In [22]:
# HIDDEN
from datascience import *
%matplotlib inline
import matplotlib.pyplot as plots
plots.style.use('fivethirtyeight')
import math
import numpy as np
from scipy import stats
import ipywidgets as widgets
import nbinteract as nbi

The Central Limit Theorem

Very few of the data histograms that we have seen in this course have been bell shaped. When we have come across a bell shaped distribution, it has almost invariably been an empirical histogram of a statistic based on a random sample.

The Central Limit Theorem says that the probability distribution of the sum or average of a large random sample drawn with replacement will be roughly normal, regardless of the distribution of the population from which the sample is drawn.

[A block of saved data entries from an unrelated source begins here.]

(* ===== verification/DexFileInterSafety.v ===== *)
(** * The references between items

    On a file that passed the structural checks, [CheckInterSection] follows references
    inside the file and ends, as long as the class data lie behind the class
    definitions and the prototypes; what it accepts is linked as the format asks. *)

From Stdlib Require Import Ascii.
From stdpp Require Import gmap.
From S2P Require Import Prelude Leb128 Utf DescriptorNames StaticVerifier DexFileFormat DexFileVerifier DexFileInter.
From S2P Require Import DexFileVerifierSafety DexFileVerifierSpec EncodedValueSpec ClassDataSpec DexFileItems DexFileInterReads.

Section Links.

Context (d : MappedDexFile) (Hmem : bytes_ok (mem d)) (Hok : header_ok d) (Hsize : data_size d < 2 ^ 32 - 3).
Context (s0 : DexFileVerifier) (Hs0 : structure_ok d s0) (Hstrings : strings_ok d).

Notation size_ := (data_size d).
Notation begin_ := (begin_offset d).
Notation header := (header_ d).

Let Hbegin : begin_ <= size_ := header_begin d Hok.

Notation StringId_at i := (string_ids_off_ header + 4 * i).
Notation TypeId_at i := (type_ids_off_ header + 4 * i).
Notation ProtoId_at i := (proto_ids_off_ header + 12 * i).
Notation FieldId_at i := (field_ids_off_ header + 8 * i).
Notation MethodId_at i := (method_ids_off_ header + 8 * i).
Notation ClassDef_at i := (class_defs_off_ header + 32 * i).

(** ** What linked items say *)

(** The type has a valid descriptor, whose first character passes the check. *)
Definition valid_type (idx : Z) (check : Z -> bool) : Prop :=
  exists c us, type_at d idx (c :: us) /\ descriptor (c :: us) /\ check c = true.

Notation is_class := (λ c, c =? chr "L").

(** Members are ordered by class, by name, and then by type or prototype. *)
Definition member_order (p off : Z) : Prop :=
  exists c c' n n' t t', read_at d 2 p = Some c /\ read_at d 2 off = Some c' /\ read_at d 4 (p + 4) = Some n /\
    read_at d 4 (off + 4) = Some n' /\ read_at d 2 (p + 2) = Some t /\ read_at d 2 (off + 2) = Some t' /\
    (c < c' \/ c = c' /\ (n < n' \/ n = n' /\ t < t')).

(** The name of the member whose identifier is at [off]. *)
Definition named (off : Z) : Prop :=
  exists n us, read_at d 4 (off + 4) = Some n /\ string_at d (StringId_at n) us /\ member_name us.

(** The offset that the file holds at [p] is zero or that of an item of the type. *)
Definition refers (p : Z) (kType : MapItemType) : Prop :=
  exists off, read_at d 4 p = Some off /\ (off = 0 \/ offset_to_type_map_ s0 !! off = Some kType).

Lemma refers_item p kType off : refers p kType -> read_at d 4 p = Some off -> off <> 0 -> exists q, item_at d kType off q.
Proof.
  intros (off' & Hoff & Hitem) Hr Hne. assert (off' = off) as -> by congruence. destruct Hitem as [|Hitem]; [done|].
  by apply (inventory_item d Hmem Hok Hsize s0 Hs0).
Qed.

(** The types of a list, one after the other. *)
Definition type_list_at (off : Z) (types : list Z) : Prop :=
  read_at d 4 off = Some (Z.of_nat (length types)) /\
  forall k, (k < length types)%nat -> read_at d 2 (off + 4 + 2 * Z.of_nat k) = types !! k.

As we noted when we were studying Chebychev's bounds, results that can be applied to random samples regardless of the distribution of the population are very powerful, because in data science we rarely know the distribution of the population.

The Central Limit Theorem makes it possible to make inferences with very little knowledge about the population, provided we have a large random sample. That is why it is central to the field of statistical inference.

Proportion of Purple Flowers

Recall Mendel's probability model for the colors of the flowers of a species of pea plant. The model says that the flower colors of the plants are like draws made at random with replacement from {Purple, Purple, Purple, White}.

In a large sample of plants, about what proportion will have purple flowers? We would expect the answer to be about 0.75, the proportion purple in the model. And, because proportions are means, the Central Limit Theorem says that the distribution of the sample proportion of purple plants is roughly normal.

We can confirm this by simulation. Let's simulate the proportion of purple-flowered plants in a sample of 200 plants.


In [2]:
colors = make_array('Purple', 'Purple', 'Purple', 'White')

model = Table().with_column('Color', colors)

model


Out[2]:
Color
Purple
Purple
Purple
White

In [5]:
props = make_array()

num_plants = 200
repetitions = 1000

for i in np.arange(repetitions):
    sample = model.sample(num_plants)
    new_prop = np.count_nonzero(sample.column('Color') == 'Purple')/num_plants
    props = np.append(props, new_prop)
props[:5]


Out[5]:
array([0.715, 0.725, 0.695, 0.79 , 0.765])

In [19]:
opts = {
    'title': 'Distribution of sample proportions',
    'xlabel': 'Sample Proportion',
    'ylabel': 'Percent per unit',
    'xlim': (0.64, 0.84),
    'ylim': (0, 25),
    'bins': 20,
}
nbi.hist(props, options=opts)


There's that normal curve again, as predicted by the Central Limit Theorem, centered at around 0.75 just as you would expect.

How would this distribution change if we increased the sample size? We can copy our sampling code into a function and then use interaction to see how the distribution changes as the sample size increases.

We will keep the number of repetitions the same as before so that the two columns have the same length.


In [21]:
def empirical_props(num_plants):
    props = make_array()
    for i in np.arange(repetitions):
        sample = model.sample(num_plants)
        new_prop = np.count_nonzero(sample.column('Color') == 'Purple')/num_plants
        props = np.append(props, new_prop)
    return props

In [24]:
nbi.hist(empirical_props, options=opts,
         num_plants=widgets.ToggleButtons(options=[100, 200, 400, 800]))


All of the above distributions are approximately normal but become more narrow as the sample size increases. For example, the proportions based on a sample size of 800 are more tightly clustered around 0.75 than those from a sample size of 200. Increasing the sample size has decreased the variability in the sample proportion.